Collected data entries:

(** C1. For an adapter built with [num_tokens = n] and a list of [n] layer
    embeddings, each of shape (b, s, clip_embedding_dim) with at least two
    positions, [forward] returns the concatenation along the sequence axis, in
    layer order, of the per-layer tokens; the result has shape
    (b, n, cross_attention_dim) and its entry for batch element [bi] and layer
    [i] is [global_branch_i] at the CLS position of [embs[i]] plus the mean
    over the patch positions of [patch_branch_i].  ([torch.cat] needs at least
    one tensor, hence [0 < n].) *)
Theorem adapter_forward_contract (self : @PhotoVerseAdapter scalar)
  (clip cross n b : nat) (embs : list tensor3) :
  adapter_wf clip cross n self →
  0 < n → length embs = n →
  Forall (λ emb, ∃ k : nat, 2 ≤ k ∧ has_shape b k clip emb = true) embs →
  forward self embs = Ok (forward_spec self embs) ∧
  has_shape b n cross (forward_spec self embs) = true ∧
  ∀ (i bi : nat) (emb : tensor3) (row : list vec),
    embs !! i = Some emb → emb !! bi = Some row →
    forward_spec self embs !! bi ≫= (.!! i)
    = Some (vadd (sequential_fn (global_branch self i) (hd [] row))
                 (col_means (sequential_fn (patch_branch self i) <$> tl row))).
Proof.
  intros Hwf Hn Hlen Hembs%embedding_shapes_of_has_shape.
  assert (Hne : embs ≠ []) by (intros ->; cbn in Hlen; lia).
  destruct (forward_ok self clip cross n b embs Hwf Hne) as [Hfw Hshape];
    [lia|done|].
  rewrite Hlen in Hshape. repeat split; [done|done|].
  intros i bi emb row Hemb Hrow.
  apply (forward_spec_lookup self clip cross n b embs i bi emb row); (done || lia).
Qed.

(** C6, as amended.  The adapter performs no length check.  With more
    embeddings than branches the lookup of branch [mapping_{n}] fails with an
    AttributeError; with fewer (but at least one) no error is raised and one
    token per given embedding is returned, a token set of length
    [length embs] rather than [n]; an empty list makes [torch.cat] raise. *)
Theorem adapter_forward_length_mismatch (self : @PhotoVerseAdapter scalar)
  (clip cross n b : nat) (embs : list tensor3) :
  adapter_wf clip cross n self →
  Forall (λ emb, ∃ k : nat, 2 ≤ k ∧ has_shape b k clip emb = true) embs →
  (n < length embs →
     forward self embs = Raise (AttributeError (mapping_name n))) ∧
  (0 < length embs < n →
     forward self embs = Ok (forward_spec self embs) ∧
     has_shape b (length embs) cross (forward_spec self embs) = true) ∧
  (length embs = 0 → ∃ msg, forward self embs = Raise (RuntimeError msg)).
Proof.
  intros Hwf Hembs%embedding_shapes_of_has_shape. split; [|split].
  - intros Hlen. unfold forward.
    rewrite (forward_loop_attribute_error self clip cross n b Hwf); (done || lia).
  - intros Hlen. apply (forward_ok self clip cross n b embs Hwf); [|lia|done].
    intros ->. cbn in Hlen. lia.
  - intros Hlen. destruct embs; [|done]. cbn. eauto.
Qed.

ASSIGNMENT: Return only the lines above that run from the opening line through the line containing "rewrite Hlen in", exactly as written.

OUTPUT OF THE TASK:
(** C1. For an adapter built with [num_tokens = n] and a list of [n] layer
    embeddings, each of shape (b, s, clip_embedding_dim) with at least two
    positions, [forward] returns the concatenation along the sequence axis, in
    layer order, of the per-layer tokens; the result has shape
    (b, n, cross_attention_dim) and its entry for batch element [bi] and layer
    [i] is [global_branch_i] at the CLS position of [embs[i]] plus the mean
    over the patch positions of [patch_branch_i].  ([torch.cat] needs at least
    one tensor, hence [0 < n].) *)
Theorem adapter_forward_contract (self : @PhotoVerseAdapter scalar)
  (clip cross n b : nat) (embs : list tensor3) :
  adapter_wf clip cross n self →
  0 < n → length embs = n →
  Forall (λ emb, ∃ k : nat, 2 ≤ k ∧ has_shape b k clip emb = true) embs →
  forward self embs = Ok (forward_spec self embs) ∧
  has_shape b n cross (forward_spec self embs) = true ∧
  ∀ (i bi : nat) (emb : tensor3) (row : list vec),
    embs !! i = Some emb → emb !! bi = Some row →
    forward_spec self embs !! bi ≫= (.!! i)
    = Some (vadd (sequential_fn (global_branch self i) (hd [] row))
                 (col_means (sequential_fn (patch_branch self i) <$> tl row))).
Proof.
  intros Hwf Hn Hlen Hembs%embedding_shapes_of_has_shape.
  assert (Hne : embs ≠ []) by (intros ->; cbn in Hlen; lia).
  destruct (forward_ok self clip cross n b embs Hwf Hne) as [Hfw Hshape];
    [lia|done|].
  rewrite Hlen in Hshape. repeat split; [done|done|].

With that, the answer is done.